Problem description :: Of the entries below, return only those lines from the line with "Definition SYMS : list" to the line with "(Sym 43 :: ts)", exactly, both included.

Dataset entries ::
(* ===== verification/ShParse.v ===== *)
(** * The parser of the shell: a grammar

    The characters of a line make tokens, and the tokens a command by a grammar; the
    parser of [Sh] accepts the lines of the grammar and returns their commands. *)

From S2P Require Import Prelude Ulib Sh.

(** ** Tokens *)

Inductive token := Word (w : list Z) | Sym (c : Z).
Definition SYMS : list Z := bytes_of "|();&<".
(** How a line falls into tokens; [>>] is the symbol 43. *)
Inductive lexes : list Z -> list token -> Prop :=
  | lex_end : lexes [] []
  | lex_space c l ts : is_space c = true -> lexes l ts -> lexes (c :: l) ts
  | lex_sym c l ts : c ∈ SYMS -> lexes l ts -> lexes (c :: l) (Sym c :: ts)
  | lex_gt l ts : head l <> Some 62 -> lexes l ts -> lexes (62 :: l) (Sym 62 :: ts)
  | lex_gtgt l ts : lexes l ts -> lexes (62 :: 62 :: l) (Sym 43 :: ts)
  | lex_word w l ts : w <> [] -> Forall (fun c => in_word c = true) w -> match l with [] => True | c :: _ => in_word c = false end ->
      lexes l ts -> lexes (w ++ l) (Word w :: ts).

(** ** The grammar *)

Definition redir : Type := Z * list Z.
Definition add_redir (a : cmd (list Z)) (r : redir) : cmd (list Z) :=
  if fst r =? 60 then redircmd a (snd r) SH_RDONLY 0 else redircmd a (snd r) SH_WRCREATE 1.
Definition redir_ok (r : redir) : Prop := fst r = 60 \/ fst r = 62 \/ fst r = 43.
Definition redir_toks (r : redir) : list token := [Sym (fst r); Word (snd r)].
(** What a simple command is made of: arguments and redirections in any order. *)
Inductive item := IArg (w : list Z) | IRedir (r : redir).
Definition item_toks (i : item) : list token := match i with IArg w => [Word w] | IRedir r => redir_toks r end.
Definition args (its : list item) : list (list Z) := omap (fun i => match i with IArg w => Some w | IRedir _ => None end) its.
Definition redirs (its : list item) : list redir := omap (fun i => match i with IArg _ => None | IRedir r => Some r end) its.
Definition simple (ws : list (list Z)) (rs : list redir) : cmd (list Z) := foldl add_redir (execcmd ws) rs.

Inductive g_line : list token -> cmd (list Z) -> Prop :=
  | g_end ts a n : g_pipe ts a -> g_line (ts ++ replicate n (Sym 38)) (Nat.iter n backcmd a)
  | g_seq ts a n ts' a' : g_pipe ts a -> g_line ts' a' -> g_line (ts ++ replicate n (Sym 38) ++ Sym 59 :: ts') (listcmd (Nat.iter n backcmd a) a')
with g_pipe : list token -> cmd (list Z) -> Prop :=
  | g_one ts a : g_exec ts a -> g_pipe ts a
  | g_bar ts a ts' a' : g_exec ts a -> g_pipe ts' a' -> g_pipe (ts ++ Sym 124 :: ts') (pipecmd a a')
with g_exec : list token -> cmd (list Z) -> Prop :=
  | g_simple its : Forall redir_ok (redirs its) -> (length (args its) < MAXARGS)%nat -> g_exec (its ≫= item_toks) (simple (args its) (redirs its))
  | g_block ts a rs : Forall redir_ok rs -> g_line ts a -> g_exec (Sym 40 :: ts ++ Sym 41 :: (rs ≫= redir_toks)) (foldl add_redir a rs).
Scheme line_ind' := Minimality for g_line Sort Prop
  with pipe_ind' := Minimality for g_pipe Sort Prop
  with exec_ind' := Minimality for g_exec Sort Prop.
Combined Scheme grammar_ind from line_ind', pipe_ind', exec_ind'.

Solution ::
Definition SYMS : list Z := bytes_of "|();&<".
(** How a line falls into tokens; [>>] is the symbol 43. *)
Inductive lexes : list Z -> list token -> Prop :=
  | lex_end : lexes [] []
  | lex_space c l ts : is_space c = true -> lexes l ts -> lexes (c :: l) ts
  | lex_sym c l ts : c ∈ SYMS -> lexes l ts -> lexes (c :: l) (Sym c :: ts)
  | lex_gt l ts : head l <> Some 62 -> lexes l ts -> lexes (62 :: l) (Sym 62 :: ts)
  | lex_gtgt l ts : lexes l ts -> lexes (62 :: 62 :: l) (Sym 43 :: ts)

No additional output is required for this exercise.